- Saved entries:
━━━━━━━━━━━━━━━━━━━━
(** The [do] loop of [matchstar], where [m] is [matchhere re]. *)
Fixpoint star_loop (m : list Z -> bool) (c : Z) (text : list Z) : bool :=
  if m text then true
  else match text with
       | [] => false
       | t :: text => if (t =? c) || (c =? c_dot) then star_loop m c text else false
       end.

Fixpoint matchhere (re text : list Z) {struct re} : bool :=
  match re with
  | [] => true
  | c :: re1 =>
    match re1 with
    | d :: re2 =>
      if d =? c_star then star_loop (matchhere re2) c text
      else match text with
           | t :: text => if (c =? c_dot) || (c =? t) then matchhere re1 text else false
           | [] => false
           end
    | [] =>
      if c =? c_end then match text with [] => true | _ => false end
      else match text with
           | t :: text => if (c =? c_dot) || (c =? t) then matchhere re1 text else false
           | [] => false
           end
    end
  end.

Definition matchstar (c : Z) (re text : list Z) : bool := star_loop (matchhere re) c text.

Fixpoint match_loop (re text : list Z) : bool :=
  if matchhere re text then true
  else match text with
       | [] => false
       | _ :: text => match_loop re text
       end.

(** [match] *)
Definition match_ (re text : list Z) : bool :=
  match re with
  | c :: re' => if c =? c_begin then matchhere re' text else match_loop re text
  | [] => match_loop re text
  end.

(** ** The language of a pattern *)

Inductive token : Type := TChar (c : Z) | TAny | TStar (c : Z) | TStarAny | TEnd.

Definition atom (c : Z) : token := if c =? c_dot then TAny else TChar c.
Definition star (c : Z) : token := if c =? c_dot then TStarAny else TStar c.

(** The tokens of a pattern without its leading [^]. *)
Fixpoint tokens (re : list Z) : list token :=
  match re with
  | [] => []
  | c :: re1 =>
    match re1 with
    | [] => [if c =? c_end then TEnd else atom c]
    | d :: re2 => if d =? c_star then star c :: tokens re2 else atom c :: tokens re1
    end
  end.

(** [lang ts w rest]: the word [w], followed by [rest], is one the tokens describe. *)
Inductive lang : list token -> list Z -> list Z -> Prop :=
| lang_nil rest : lang [] [] rest
| lang_char c ts w rest : lang ts w rest -> lang (TChar c :: ts) (c :: w) rest
| lang_any c ts w rest : lang ts w rest -> lang (TAny :: ts) (c :: w) rest
| lang_star c ts u w rest : Forall (eq c) u -> lang ts w rest -> lang (TStar c :: ts) (u ++ w) rest
| lang_starany ts u w rest : lang ts w rest -> lang (TStarAny :: ts) (u ++ w) rest
| lang_end ts w : lang ts w [] -> lang (TEnd :: ts) w [].

Definition matches_prefix (ts : list token) (text : list Z) : Prop :=
  exists w rest, text = w ++ rest /\ lang ts w rest.
(* ===== verification/Sh.v ===== *)
(** * The command parser of the shell (sh.c)

    A [char *] into the command line is an index into [buf].  [malloc] does not fail.
    A call of [panic] prints a message and ends the process: the parser stops.  The
    structure of [execcmd] is filled in while redirections already point to it: it is
    the leaf under them. *)

From stdpp Require Import gmap.
From Stdlib Require Import String.
From S2P Require Import Prelude.
Local Open Scope Z_scope.
Local Open Scope list_scope.

Definition MAXARGS : nat := 10.
Definition O_RDONLY : Z := 0.
Definition O_WRONLY : Z := 1.
Definition O_CREATE : Z := 512.

(** An argument is the pair of [argv[i]] and [eargv[i]]. *)
Inductive cmd : Type :=
| EXEC (argv : list (nat * nat))
| REDIR (c : cmd) (file efile : nat) (mode fd : Z)
| PIPE (left right : cmd)
| LIST (left right : cmd)
| BACK (c : cmd).

(** The constructors: the zeroed structure with its fields set. *)
Definition execcmd : cmd := EXEC [].
Definition redircmd (subcmd : cmd) (file efile : nat) (mode fd : Z) : cmd := REDIR subcmd file efile mode fd.
Definition pipecmd (left right : cmd) : cmd := PIPE left right.
Definition listcmd (left right : cmd) : cmd := LIST left right.
Definition backcmd (subcmd : cmd) : cmd := BACK subcmd.

(** [cmd->argv[argc] = q; cmd->eargv[argc] = eq] through the pointer to the leaf. *)
Fixpoint push_arg (a : nat * nat) (c : cmd) : cmd :=
  match c with
  | EXEC argv => EXEC (argv ++ [a])
  | REDIR c f e m d => REDIR (push_arg a c) f e m d
  | c => c
  end.

(** What a parser returns: a value, the message of a panic, or no answer within the
    fuel. *)
Inductive res (A : Type) : Type :=
| Val (a : A)
| Stop (msg : string)
| Loop.
Arguments Val {A} a.
Arguments Stop {A} msg.
Arguments Loop {A}.
(* ===== verification/Ata.v ===== *)
(** * The disk controller

    What the drivers of ide.c and bootmain.c rely on: the documented behaviour of an ATA
    controller with 28-bit sector addresses, as a class of laws, and a controller made of
    registers that keeps them. *)

From stdpp Require Import gmap.
From S2P Require Import Prelude Outcome Kernel Machine.
Local Open Scope Z_scope.
Local Open Scope list_scope.

(** A command for a sector of a disk. *)
Inductive command : Type := Reading (dev lba : Z) | Writing (dev lba : Z).

(** The address in the registers: three bytes, and four bits of the fourth, whose bit 4
    selects the disk. *)
Definition lba_of (b0 b1 b2 d : Z) : Z := b0 + 256 * b1 + 65536 * b2 + 16777216 * (d mod 16).
Definition dev_of (d : Z) : Z := (d / 16) mod 2.

(** The order in which the drivers write the registers. *)
Definition issue {A : Ata} (b0 b1 b2 d cmd : Z) (a : ata) : ata :=
  ata_outb 503 cmd (ata_outb 502 d (ata_outb 501 b2 (ata_outb 500 b1 (ata_outb 499 b0 (ata_outb 498 1 a))))).

(** The controller after [n] reads of its status. *)
Fixpoint polled {A : Ata} (n : nat) (a : ata) : ata :=
  match n with O => a | S n => polled n (ata_status a).2 end.

Definition ready (st : Z) : bool := Z.land st 192 =? 64.

Class AtaLaws (A : Ata) : Type := {
  sector : ata -> Z -> Z -> list Z;
  command_of : ata -> option command;
  ata_delay : nat;
  (** It becomes ready, without an error. *)
  ata_ready a : exists n, (n <= ata_delay)%nat /\ ready (ata_status (polled n a)).1 = true;
  ata_no_error a : Z.land (ata_status a).1 33 = 0;
  status_sector a : sector (ata_status a).2 = sector a;
  status_command a : command_of (ata_status a).2 = command_of a;
  outb_sector p v a : sector (ata_outb p v a) = sector a;
  (** Bit 6 of the drive register asks for an address. *)
  issue_read b0 b1 b2 d a : 0 <= d < 256 -> Z.testbit d 6 = true ->
    command_of (issue b0 b1 b2 d 32 a) = Some (Reading (dev_of d) (lba_of b0 b1 b2 d));
  issue_write b0 b1 b2 d a : 0 <= d < 256 -> Z.testbit d 6 = true ->
    command_of (issue b0 b1 b2 d 48 a) = Some (Writing (dev_of d) (lba_of b0 b1 b2 d));
  insl_sector a dev lba : command_of a = Some (Reading dev lba) ->
    (ata_insl a).1 = sector a dev lba /\ sector (ata_insl a).2 = sector a;
  outsl_command data a : command_of (ata_outsl data a) = command_of a;
  outsl_sector a dev lba data : command_of a = Some (Writing dev lba) ->
    sector (ata_outsl data a) = fun dev' lba' => if (dev' =? dev) && (lba' =? lba) then data else sector a dev' lba' }.

(** ** A controller of registers *)

Record regs : Type := mkRegs { r_port : Z -> Z; r_cmd : option command; r_disk : Z -> Z -> list Z }.

Definition regs_outb (p v : Z) (r : regs) : regs :=
  let port := r_port r in
  let cmd := if p =? 503 then
               let dev := dev_of (port 502) in
               let lba := lba_of (port 499) (port 500) (port 501) (port 502) in
               if v =? 32 then Some (Reading dev lba) else if v =? 48 then Some (Writing dev lba) else r_cmd r
             else r_cmd r in
  mkRegs (fun q => if q =? p then v else port q) cmd (r_disk r).
Definition regs_insl (r : regs) : list Z * regs :=
  (match r_cmd r with Some (Reading dev lba) => r_disk r dev lba | _ => [] end, r).
Definition regs_outsl (data : list Z) (r : regs) : regs :=
  match r_cmd r with
  | Some (Writing dev lba) =>
    mkRegs (r_port r) (r_cmd r) (fun dev' lba' => if (dev' =? dev) && (lba' =? lba) then data else r_disk r dev' lba')
  | _ => r
  end.
#[export] Instance regs_ata : Ata := Build_Ata regs (fun r => (64, r)) regs_outb regs_insl regs_outsl.

#[export] Instance regs_laws : AtaLaws regs_ata.
Proof.
  refine {| sector := r_disk : @ata regs_ata -> _; command_of := r_cmd : @ata regs_ata -> _; ata_delay := 0 |}; simpl; try done.
  - intros a. by exists 0%nat.
  - intros a dev lba H. by rewrite H.
  - intros data a. unfold regs_outsl. destruct (r_cmd a) as [[]|] eqn:E; simpl; congruence.
  - intros a dev lba data H. unfold regs_outsl. by rewrite H.
Defined.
━━━━━━━━━━━━━━━━━━━━
- Problem:
For the entries above, state how many lines contain the word "mkRegs". Provide the number by itself.

- Response area:
3